# Your task:
What lines of the material hold the string "simpl"? Pull each of them out.

# Record extracts:
Lemma decoded_record_is_store_witness :
  exists fs, fields (lit "<call:5>K1ABC <Call:4:S>W1AW") fs /\
    <[lit "CALL" := lit "W1AW"]> (<[lit "CALL" := lit "K1ABC"]> ∅) = store ∅ fs.
Proof.
  refine (decoded_record_is_store (lit "<call:5>K1ABC <Call:4:S>W1AW") _
            eq_refl _ _);
    [vm_compute; discriminate | vm_compute; reflexivity].
Defined.

Section Keys.

Lemma upper_byte_noLower (c : ascii) :
  ~ (97 <= nat_of_ascii (upper_byte c) <= 122)%nat.
Proof. destruct c as [[] [] [] [] [] [] [] []]; vm_compute; lia. Qed.

Lemma ToUpper_noLower (s : list ascii) : noLower (ToUpper s).
Proof.
  intros c Hc. unfold ToUpper in Hc. apply list_elem_of_In in Hc.
  apply List.in_map_iff in Hc as (c0 & <- & _). apply upper_byte_noLower.
Qed.

Lemma tagStep_store_key input k v input' :
  tagStep input = Ok (Store k v input') -> exists name, k = ToUpper name.
Proof.
  destruct (input_shape input) as [H|[(pre & tl & -> & H1 & H2)
                                   |(pre & content & rest & -> & H1 & H2)]].
  - by rewrite tagStep_no_open.
  - by rewrite tagStep_no_close.
  - rewrite tagStep_tag by done. cbv zeta.
    destruct (_ <? 2); [done|].
    destruct (Atoi _) as [n|]; [|done].
    destruct (slice _ _ _); simpl; try done.
    destruct (slice_from _ _); simpl; try done.
    intros [= <- _ _]. by eexists.
Qed.

Lemma parseFrom_keys input : forall rec rec',
  (forall k, is_Some (rec !! k) -> noLower k) ->
  parseFrom rec input = Ok rec' ->
  forall k, is_Some (rec' !! k) -> noLower k.
Proof.
  remember (length input) as n eqn:Hn. revert input Hn.
  induction n as [n IH] using lt_wf_ind. intros input -> rec rec' Hrec.
  rewrite parseFrom_unfold.
  destruct (tagStep_cases input)
    as [E|[E|[(i' & E & Hl)|(key & v & i' & E & Hl)]]]; rewrite E; simpl.
  - by intros [= <-].
  - done.
  - by apply (IH _ Hl i').
  - apply (IH _ Hl i' eq_refl). intros k Hk.
    destruct (decide (key = k)) as [<-|Hne].
    + destruct (tagStep_store_key _ _ _ _ E) as [name ->].
      apply ToUpper_noLower.
    + rewrite lookup_insert_ne in Hk by done. by apply Hrec.
Qed.

End Keys.

(** X7. Every key of a decoded record is in upper case: none has a byte
    [a] to [z], however the name is written in the tag.  (The aggregator
    looks the fields up under upper-case names.) *)
Theorem decoded_keys_upper_case (text : list ascii) (rec : Record)
    (k : list ascii) :
  parseRecord text = Ok rec -> is_Some (rec !! k) -> noLower k.
Proof.
  intros H. apply (parseFrom_keys text ∅ rec); [|done].
  intros k' Hk'. rewrite lookup_empty in Hk'. by destruct Hk'.
Qed.

Lemma decoded_keys_upper_case_witness :
  noLower (lit "QSL_RCVD").
Proof.
  refine (decoded_keys_upper_case (lit "<Qsl_Rcvd:1>y")
            (<[lit "QSL_RCVD" := lit "y"]> ∅) (lit "QSL_RCVD") _ _);
    [vm_compute; reflexivity | by eexists].
Defined.

(** ** The record tokenizer *)

(** X8. The split function keeps the contract [bufio.Scanner] asks of
    it, on ASCII data: it never faults; the advance it returns is within
    the data; a token is a prefix of the data without a marker and comes
    with a positive advance; without a token the advance is 0, and this
    happens at the end of the input only when no data is left. *)
Theorem split_contract (data : list ascii) (atEOF : bool) :
  isASCII data = true ->
  exists advance token, splitEOR data atEOF = Ok (advance, token) /\
    0 <= advance <= len data /\
    match token with
    | Some t => 0 < advance /\ (exists rest, data = t ++ rest) /\
                (forall j, ~ occursAt eor t j)
    | None => advance = 0 /\ (atEOF = true -> data = [])
    end.
Proof.
  intros _. pose proof (len_nonneg data) as Hl.
  destruct (find (ToLower data) eor) as [i|] eqn:F.
  - pose proof (find_bound _ _ _ F) as Hb.
    rewrite ToLower_length in Hb. change (length eor) with 5%nat in Hb.
    rewrite (splitEOR_found _ _ _ F). eexists _, _. split; [reflexivity|].
    split; [unfold len; lia|]. split; [lia|]. split.
    + exists (drop i data). by rewrite take_drop.
    + apply countMarkers_zero. by destruct (countMarkers_first _ _ F).
  - destruct atEOF.
    + destruct data as [|c data].
      * exists 0, None. split; [reflexivity|]. split; [unfold len; simpl; lia|done].
      * rewrite splitEOR_none_eof by done. eexists _, _. split; [reflexivity|].
        split; [lia|]. split; [unfold len; simpl; lia|]. split.
        -- exists []. by rewrite app_nil_r.
        -- apply countMarkers_zero. by apply occurrences_none.
    + rewrite splitEOR_none by done. exists 0, None.
      split; [reflexivity|]. split; [lia|]. done.
Qed.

# Response box:
    destruct (slice _ _ _); simpl; try done.
    destruct (slice_from _ _); simpl; try done.
    as [E|[E|[(i' & E & Hl)|(key & v & i' & E & Hl)]]]; rewrite E; simpl.
      * exists 0, None. split; [reflexivity|]. split; [unfold len; simpl; lia|done].
        split; [lia|]. split; [unfold len; simpl; lia|]. split.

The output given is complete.